You run now. You climb on things. You love to play outside, even when it is super cold.

Your first birthday was wonderful. You stuffed cake in your mouth and got a lot of new books. We went out on a drive to see the Christmas lights and turned your carseat around to forward facing to celebrate what an old guy you are becoming.

Today at the gym my feet were sliding around and someone told me that I needed to replace my shoes. "But I just bought these!" I thought to myself. And then I remembered that I bought them right after you were born. I hope life with you slows down a little, because it is flying by, little baby who is becoming a little boy. Flying by way too fast.
Love,
Mama



Monday, January 10, 2011

Christmas

This is not an auspicious beginning to my regular blogging resolution: the children are home from school today. It has been a complete and total barf-o-rama around here, with kids (and husbands) falling like dominos over the last five days. I think just about every blanket, sheet and towel that we own has been covered with something gross. The washing machine may never recover.

And my computer just totally froze up and I had to shut it down and re-start it.
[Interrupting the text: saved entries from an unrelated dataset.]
Lemma grace_replaceAsync port h : quarantineGrace (replaceAsync port h).1 = quarantineGrace h.
Proof. unfold replaceAsync. by destruct (replacing h !! port) as [[? []]|]. Qed.
End Views.

Create Rewrite HintDb health.
#[export] Hint Rewrite view_set_tracker view_set_quarantined_insert view_clearQuarantine
  view_removeProbeTransport view_replaceAsync grace_trackerFor grace_getProbeTransport grace_replaceAsync : health.

(** [view_cases H2] closes a branch of checkOne: the unchanged grace, the view
    of its own port and the view of any other. *)
Ltac view_cases H2 :=
  split_and!;
    [ autorewrite with health; cbn; congruence
    | autorewrite with health; rewrite !decide_True by done; rewrite H2, decide_True by done; cbn; try done
    | let q := fresh in let Hq := fresh in
      intros q Hq; autorewrite with health; rewrite ?(decide_False (P := q = _)) by done;
      rewrite H2, decide_False by done; done ].

(** checkOne is the specification on its own port and the identity on every
    other. *)
Lemma checkOne_view p h inst :
  let '(h', inst', c) := checkOne p h inst in
  quarantineGrace h' = quarantineGrace h ∧
  (view h' (tiPort inst), inst', c) = check_spec (quarantineGrace h) p (view h (tiPort inst)) inst ∧
  ∀ q, q ≠ tiPort inst → view h' q = view h q.
Proof.
  unfold checkOne, probeTorSOCKS. cbv zeta.
  pose proof (view_trackerFor (tiPort inst) h) as Ht. pose proof (grace_trackerFor (tiPort inst) h) as Hg.
  destruct (trackerFor (tiPort inst) h) as [h1 tr]. cbn [fst snd] in Ht, Hg.
  pose proof (view_getProbeTransport (tiPort inst) (pr_dialer p) h1) as Hx.
  pose proof (grace_getProbeTransport (tiPort inst) (pr_dialer p) h1) as Hgx.
  destruct (getProbeTransport (tiPort inst) (pr_dialer p) h1) as [h2 ok]. cbn [fst snd] in Hx, Hgx.
  assert (H2 : ∀ q, view h2 q = if decide (q = tiPort inst)
     then mkPortState (Some tr) (ps_transport (view h q) || pr_dialer p) (ps_flag (view h q)) (ps_quarantine (view h q))
     else view h q).
  { intros q. destruct (Hx q) as [-> _], (Ht q) as [-> ->]. by case_decide; subst. }
  destruct (Hx (tiPort inst)) as [_ ->], (Ht (tiPort inst)) as [E Etr]. rewrite E. clear E Hx Ht.
  rewrite decide_True by done. cbn [ps_transport]. unfold check_spec. cbv zeta. rewrite <- Etr.
  destruct ((ps_transport (view h (tiPort inst)) || pr_dialer p) && pr_response p)%bool eqn:Eok; cbn [negb].
  - view_cases H2.
  - destruct (isDead (recordFailure tr)) eqn:Ed; cbn [negb]; [|view_cases H2].
    assert (Hq : quarantinedEntry (tiPort inst)
              (removeProbeTransport (tiPort inst) (set_tracker (tiPort inst) (recordFailure tr) h2))
            = ps_quarantine (view h (tiPort inst))).
    { change (ps_quarantine (view h2 (tiPort inst)) = ps_quarantine (view h (tiPort inst))).
      by rewrite H2, decide_True by done. }
    assert (Hg2 : quarantineGrace (removeProbeTransport (tiPort inst)
              (set_tracker (tiPort inst) (recordFailure tr) h2)) = quarantineGrace h) by (cbn; congruence).
    rewrite Hq, Hg2. destruct (Z.leb (quarantineGrace h) 0); [view_cases H2|].
    destruct (ps_quarantine (view h (tiPort inst))) as [q|] eqn:Eq; [|view_cases H2].
    destruct (After (pr_now p) (expiresAt q)); view_cases H2. cbn in Eq. by rewrite Eq.
Qed.
(** * The round trip *)

(** The buffered body: None when the body is not buffered. *)
Definition buffer_body `{GoUnicode} (r : Request) (body : option InBody)
    : result rt_error (option gostring) :=
  match body with
  | None => Ok None
  | Some b =>
      if negb (methodHasRetryableBody (Method r)) then Ok None
      else if ibReadFails b then Err ErrReadBody
      else
        let buf := limit_bytes (maxBodyBytes + 1) (ibBytes b) in
        if Z.ltb maxBodyBytes (Z.of_nat (length buf)) then Err ErrRequestBodyTooLarge
        else Ok (Some buf)
  end.

Definition XProxySecret : gostring := $"X-Proxy-Secret".
Definition CFConnectingIP : gostring := $"Cf-Connecting-Ip".
Definition XForwardedFor : gostring := $"X-Forwarded-For".
Definition XForwardedProto : gostring := $"X-Forwarded-Proto".

(** The rewritten request for a backend. *)
Definition outRequest (cfg : ProxyConfig) (tenant : option TenantSnapshot) (r : Request)
    (body : option InBody) (buffered : option gostring) (b : BackendInfo) : OutRequest :=
  let h := ReqHeader r in
  let h := if decide (pcProxySecret cfg = []) then h else hdr_set XProxySecret (pcProxySecret cfg) h in
  let cf := hdr_get (ReqHeader r) CFConnectingIP in
  let h := if decide (cf = []) then h else hdr_set XForwardedFor cf h in
  let h := hdr_set XForwardedProto $"https" h in
  let host := match tenant with
              | Some t => if decide (tsHost t = []) then pcDomain cfg else tsHost t
              | None => pcDomain cfg
              end in
  mkOutRequest $"http" (biBackend b) host h
    (match buffered, body with
     | Some bytes, _ => FreshBody bytes
     | None, Some _ => SharedReader
     | None, None => NoBody
     end) r.

(** The pool without tried ports and blacklisted onions; a poll may clean an
    expired entry up. [i] counts the pool entries for the clock. *)
Fixpoint available (poll : nat → time) (i : nat) (tried : gset Z) (tenantKey : gostring)
    (pool : list BackendInfo) (nc : option Cache) : option Cache * list BackendInfo :=
  match pool with
  | [] => (nc, [])
  | b :: pool' =>
      if decide (biPort b ∈ tried) then available poll (S i) tried tenantKey pool' nc
      else
        let '(nc1, black) :=
          match nc with
          | Some c => if decide (biBackend b = []) then (nc, false)
                      else let '(c1, x) := IsBlacklisted (poll i) tenantKey (biBackend b) c in (Some c1, x)
          | None => (nc, false)
          end in
        let '(nc2, rest) := available poll (S i) tried tenantKey pool' nc1 in
        (nc2, if black then rest else b :: rest)
  end.

(** One attempt as it happened. *)
Record attempt := mkAttempt { at_backend : BackendInfo; at_out : OutRequest; at_result : upstream }.

(** The response passed on, its body cut at the limit unless it streams. *)
Definition passResponse (resp : UpResponse) : UpResponse :=
  if shouldStream resp then resp
  else mkUpResponse (urStatus resp) (urHeader resp) (urTransferEncoding resp)
                    (limit_bytes maxResponseBytes (urBody resp)).

Section roundtrip.
Context (cfg : ProxyConfig) (tenant : option TenantSnapshot) (req : Request) (body : option InBody)
        (pool : list BackendInfo) (env : nat → AttemptEnv).

Definition tenantKey : gostring := match tenant with Some t => tsHost t | None => [] end.

Definition set_cache (nc : option Cache) (t : TorTransport) : TorTransport := WithNegCache nc t.

(** The retry loop: [n] attempts are left, [k] were started. *)
Fixpoint retry (n k : nat) (buffered : option gostring) (tried : gset Z) (lastErr : option rt_error)
    (t : TorTransport) : TorTransport * list attempt * result rt_error UpResponse :=
  let giveUp := Err (default ErrNoBackends lastErr) in
  match n with
  | 0 => (t, [], giveUp)
  | S n' =>
      let e := env k in
      if negb (ae_ctx_ok e) then (t, [], Err ErrCtxDone)
      else
        let '(nc, avail) := available (ae_poll e) 0 tried tenantKey pool (ttNegCache t) in
        let t1 := set_cache nc t in
        match selectTenantBackend avail (tenantBackendsFromContext cfg tenant) with
        | None => (t1, [], giveUp)
        | Some b =>
            let t2 := getTransport (biPort b) (biBackend b) t1 in
            let out := outRequest cfg tenant req body buffered b in
            let res := ae_up e b out in
            let failed err :=
              let t3 := set_cache (recordFailure (ae_fail1 e) (ae_fail2 e) tenantKey (biBackend b)
                                     (ttNegCache t2)) t2 in
              let '(t4, log, r) := retry n' (S k) buffered ({[biPort b]} ∪ tried) (Some err) t3 in
              (t4, mkAttempt b out res :: log, r) in
            match res with
            | UpErr err => failed (ErrUpstream err)
            | UpResp resp =>
                if isRetryableStatus (urStatus resp) then failed (ErrUpstreamStatus (urStatus resp))
                else (set_cache (recordSuccess tenantKey (biBackend b) (ttNegCache t2)) t2,
                      [mkAttempt b out res], Ok (passResponse resp))
            end
        end
  end.

Definition maxAttempts : nat :=
  Z.to_nat (if Z.leb (pcRetryAttempts cfg) 0 then 3 else pcRetryAttempts cfg).

Definition RoundTrip `{GoUnicode} (t : TorTransport)
    : TorTransport * list attempt * result rt_error UpResponse :=
  match buffer_body req body with
  | Err e => (t, [], Err e)
  | Ok buffered => retry maxAttempts 0 buffered ∅ None t
  end.
End roundtrip.

(** * Selection *)

Lemma selectBackend_pickBest pool : selectBackend pool = pickBest pool.
Proof. done. Qed.

Lemma selectBackend_Some pool b :
  selectBackend pool = Some b →
  b ∈ pool ∧ biAlive b = true ∧ ∀ x, x ∈ pool → biAlive x = true → f64_lt (Score x) (Score b) = false.
Proof.
  intros E. change (selectBackend pool) with (foldl pick_step None pool) in E.
  apply foldl_pick_Some in E as ([[=]|[??]] & _ & ?). done.
Qed.

Lemma selectBackend_None pool : selectBackend pool = None → Forall (λ b, biAlive b = false) pool.
Proof.
  intros E. change (selectBackend pool) with (foldl pick_step None pool) in E.
  by apply foldl_pick_None in E as [_ ?].
Qed.

Lemma elem_of_preferred tb pool b : b ∈ preferred tb pool ↔ b ∈ pool ∧ biBackend b ∈ tb.
Proof.
  unfold preferred. rewrite !list_elem_of_In, List.filter_In, <- !list_elem_of_In.
  by rewrite bool_decide_eq_true.
Qed.

(** The choice is a best live entry, among the tenant's own when one of them
    is alive. *)
Lemma selectTenantBackend_Some pool tb b :
  selectTenantBackend pool tb = Some b →
  b ∈ pool ∧ biAlive b = true ∧
  ((∃ x, x ∈ pool ∧ biAlive x = true ∧ biBackend x ∈ tb) → biBackend b ∈ tb) ∧
  ∀ x, x ∈ pool → biAlive x = true → (biBackend b ∈ tb → biBackend x ∈ tb) →
       f64_lt (Score x) (Score b) = false.
Proof.
  unfold selectTenantBackend. destruct tb as [|a tb'].
  { intros (? & ? & ?)%selectBackend_Some. split_and!; [done|done| |naive_solver].
    intros (x & _ & _ & Hx). by apply elem_of_nil in Hx. }
  set (tb := a :: tb'). destruct (selectBackend (preferred tb pool)) as [p|] eqn:E.
  - intros [= <-]. apply selectBackend_Some in E as ([Hin Hb]%elem_of_preferred & Ha & Hmin).
    split_and!; [done|done|done|]. intros x Hx Hxa Hxb. apply Hmin; [|done].
    apply elem_of_preferred. auto.
  - intros (Hin & Ha & Hmin)%selectBackend_Some. apply selectBackend_None in E. rewrite Forall_forall in E.
    split_and!; [done|done| |naive_solver]. intros (x & Hx & Hxa & Hxb).
    assert (x ∈ preferred tb pool) as Hp by (by apply elem_of_preferred).
    by rewrite (E x Hp) in Hxa.
Qed.

Lemma selectTenantBackend_None pool tb :
  selectTenantBackend pool tb = None → Forall (λ b, biAlive b = false) pool.
Proof.
  unfold selectTenantBackend. destruct tb; [apply selectBackend_None|].
  destruct (selectBackend (preferred _ _)); [done|apply selectBackend_None].
Qed.

(** * The filtered pool *)

(** The polls an [available] makes, as events of the negative cache. *)
Fixpoint polls (poll : nat → time) (i : nat) (tried : gset Z) (tk : gostring) (pool : list BackendInfo)
    : list event :=
  match pool with
  | [] => []
  | b :: pool' =>
      (if decide (biPort b ∈ tried ∨ biBackend b = []) then [] else [EvPoll tk (biBackend b) (poll i)])
      ++ polls poll (S i) tried tk pool'
  end.

Lemma available_cache poll i tried tk pool nc :
  (available poll i tried tk pool nc).1 = (λ c, foldl step c (polls poll i tried tk pool)) <$> nc.
Proof.
  revert i nc. induction pool as [|b pool IH]; intros i nc; cbn [available polls].
  { by destruct nc. }
  destruct (decide (biPort b ∈ tried)) as [Ht|Ht].
  { rewrite decide_True by by left. by rewrite IH. }
  destruct nc as [c|].
  - destruct (decide (biBackend b = [])) as [Hb|Hb].
    + rewrite decide_True by by right. specialize (IH (S i) (Some c)).
      destruct (available poll (S i) tried tk pool (Some c)). exact IH.
    + rewrite decide_False by naive_solver. cbn [app fmap option_fmap option_map foldl step].
      destruct (IsBlacklisted (poll i) tk (biBackend b) c) as [c1 x]. specialize (IH (S i) (Some c1)).
      destruct (available poll (S i) tried tk pool (Some c1)). exact IH.
  - specialize (IH (S i) None). destruct (available poll (S i) tried tk pool None). exact IH.
Qed.

(** What passes the filter is in the pool, on an untried port. *)
Lemma available_sub poll i tried tk pool nc b :
  b ∈ (available poll i tried tk pool nc).2 → b ∈ pool ∧ biPort b ∉ tried.
Proof.
  revert i nc. induction pool as [|x pool IH]; intros i nc; cbn [available]; [by intros ?%elem_of_nil|].
  case_decide as Ht; [intros [??]%IH; split; [by right|done]|].
  destruct (match nc with Some _ => _ | None => _ end) as [nc1 black].
  specialize (IH (S i) nc1). destruct (available poll (S i) tried tk pool nc1) as [nc2 rest]. cbn [snd] in *.
  destruct black; [intros [??]%IH; split; [by right|done]|].
  intros [-> |Hin]%elem_of_cons; [split; [by left|done]|]. apply IH in Hin as [??]. split; [by right|done].
Qed.

(** Without a negative cache only tried ports are filtered out. *)
Lemma available_all poll i tried tk pool b :
  b ∈ pool → biPort b ∉ tried → b ∈ (available poll i tried tk pool None).2.
Proof.
  revert i. induction pool as [|x pool IH]; intros i Hin Ht; cbn [available]; [by apply elem_of_nil in Hin|].
  apply elem_of_cons in Hin as [-> |Hin].
  - rewrite decide_False by done. destruct (available poll (S i) tried tk pool None). left.
  - specialize (IH (S i) Hin Ht). case_decide; [done|].
    destruct (available poll (S i) tried tk pool None). by right.
Qed.

(** * Runs of the retry loop *)

Definition attempt_failed (a : attempt) : bool :=
  match at_result a with UpErr _ => true | UpResp resp => isRetryableStatus (urStatus resp) end.

Definition attempt_error (a : attempt) : rt_error :=
  match at_result a with UpErr e => ErrUpstream e | UpResp resp => ErrUpstreamStatus (urStatus resp) end.

Section runs.
Context (cfg : ProxyConfig) (tenant : option TenantSnapshot) (req : Request) (body : option InBody)
        (pool : list BackendInfo) (env : nat → AttemptEnv) (buffered : option gostring).

Abbreviation tk := (tenantKey tenant).
Abbreviation tb := (tenantBackendsFromContext cfg tenant).

(** The attempt [k] makes on [b]. *)
Definition attempt_on (k : nat) (b : BackendInfo) : attempt :=
  let out := outRequest cfg tenant req body buffered b in mkAttempt b out (ae_up (env k) b out).

(** The transport after the filter of attempt [k], and after its failure. *)
Definition polled (k : nat) (tried : gset Z) (t : TorTransport) : TorTransport :=
  set_cache (available (ae_poll (env k)) 0 tried tk pool (ttNegCache t)).1 t.

Definition candidates_at (k : nat) (tried : gset Z) (t : TorTransport) : list BackendInfo :=
  (available (ae_poll (env k)) 0 tried tk pool (ttNegCache t)).2.

Definition used (b : BackendInfo) (t : TorTransport) : TorTransport := getTransport (biPort b) (biBackend b) t.

Definition after_failure (k : nat) (b : BackendInfo) (t : TorTransport) : TorTransport :=
  set_cache (recordFailure (ae_fail1 (env k)) (ae_fail2 (env k)) tk (biBackend b) (ttNegCache t)) t.

Inductive run : nat → nat → gset Z → option rt_error → TorTransport →
                TorTransport → list attempt → result rt_error UpResponse → Prop :=
| run_out k tried le t : run 0 k tried le t t [] (Err (default ErrNoBackends le))
| run_ctx n k tried le t : ae_ctx_ok (env k) = false → run (S n) k tried le t t [] (Err ErrCtxDone)
| run_none n k tried le t :
    ae_ctx_ok (env k) = true → Forall (λ b, biAlive b = false) (candidates_at k tried t) →
    run (S n) k tried le t (polled k tried t) [] (Err (default ErrNoBackends le))
| run_fail n k tried le t b t' log r :
    ae_ctx_ok (env k) = true → selectTenantBackend (candidates_at k tried t) tb = Some b →
    attempt_failed (attempt_on k b) = true →
    run n (S k) ({[biPort b]} ∪ tried) (Some (attempt_error (attempt_on k b)))
        (after_failure k b (used b (polled k tried t))) t' log r →
    run (S n) k tried le t t' (attempt_on k b :: log) r
| run_ok n k tried le t b resp :
    ae_ctx_ok (env k) = true → selectTenantBackend (candidates_at k tried t) tb = Some b →
    at_result (attempt_on k b) = UpResp resp → isRetryableStatus (urStatus resp) = false →
    run (S n) k tried le t
        (set_cache (recordSuccess tk (biBackend b) (ttNegCache (used b (polled k tried t))))
                   (used b (polled k tried t)))
        [attempt_on k b] (Ok (passResponse resp)).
But darn it, I'm going to blog!

I didn't post at all over Christmas, which is why I'm going to catch up in the next few days. We had a really nice holiday. The kids were very sweet and thankful for their gifts. I guess I've discovered the secret to well-behaved children: shower them lavishly with gifts! Indulge their desires! Actually, I think what I can take from it is that the children do well when they get a bit more attention. You know, like if I get off the computer (ahem) and focus on them for a bit. Which is what I should do right now.

Sunday, January 09, 2011

A New Year

Oh my. I'm not doing very well with the blogging these days, am I? That is one of my New Year's resolutions, actually: to blog more regularly. A lot more regularly. Like, Monday through Friday. This sounds crazy, since I've been posting about once a month for the last couple of years, but I have decided to cut myself a lot of slack. A short post is fine, a status update, if you will. Perhaps just a picture. So for starters, I'm going to post my New Year's resolutions.



First of all, I would like to blog five days per week. I'm saying it again to make it more official.



Secondly, I would like to read more books about emotional eating. I would like to work more on understanding why I overeat. I'm not going to try to lose weight (although I wouldn't mind if a little of that happened) but I'm tired of overeating and feeling bad about it later.



Third, I want to complete the Warrior Dash. I'm registered with some women from the neighborhood. I basically want to work on my strength training and sprinting until then. I usually favor long, steady-state cardio workouts, so this will be good for me. And the race sounds really fun and perhaps a bit insane. And the beer is an added bonus.



Additionally, I want to work on photo books for my boys. I have tons of digital photos, and for Henry's last birthday I made a photo book of the first five years of his life. I would like to make these for the boys regularly--ideally for every birthday--but first I have to catch up for Luke and Silas.



Finally, I want to do something each month to prepare for next Christmas. This year felt really overwhelming, both financially and time-wise, so I would like to either make or buy at least one thing each month until next Christmas. For my January contribution, I bought a few Christmas clearance items at Target.

So there you have it. Expect to hear a whole lot more from me in the near future.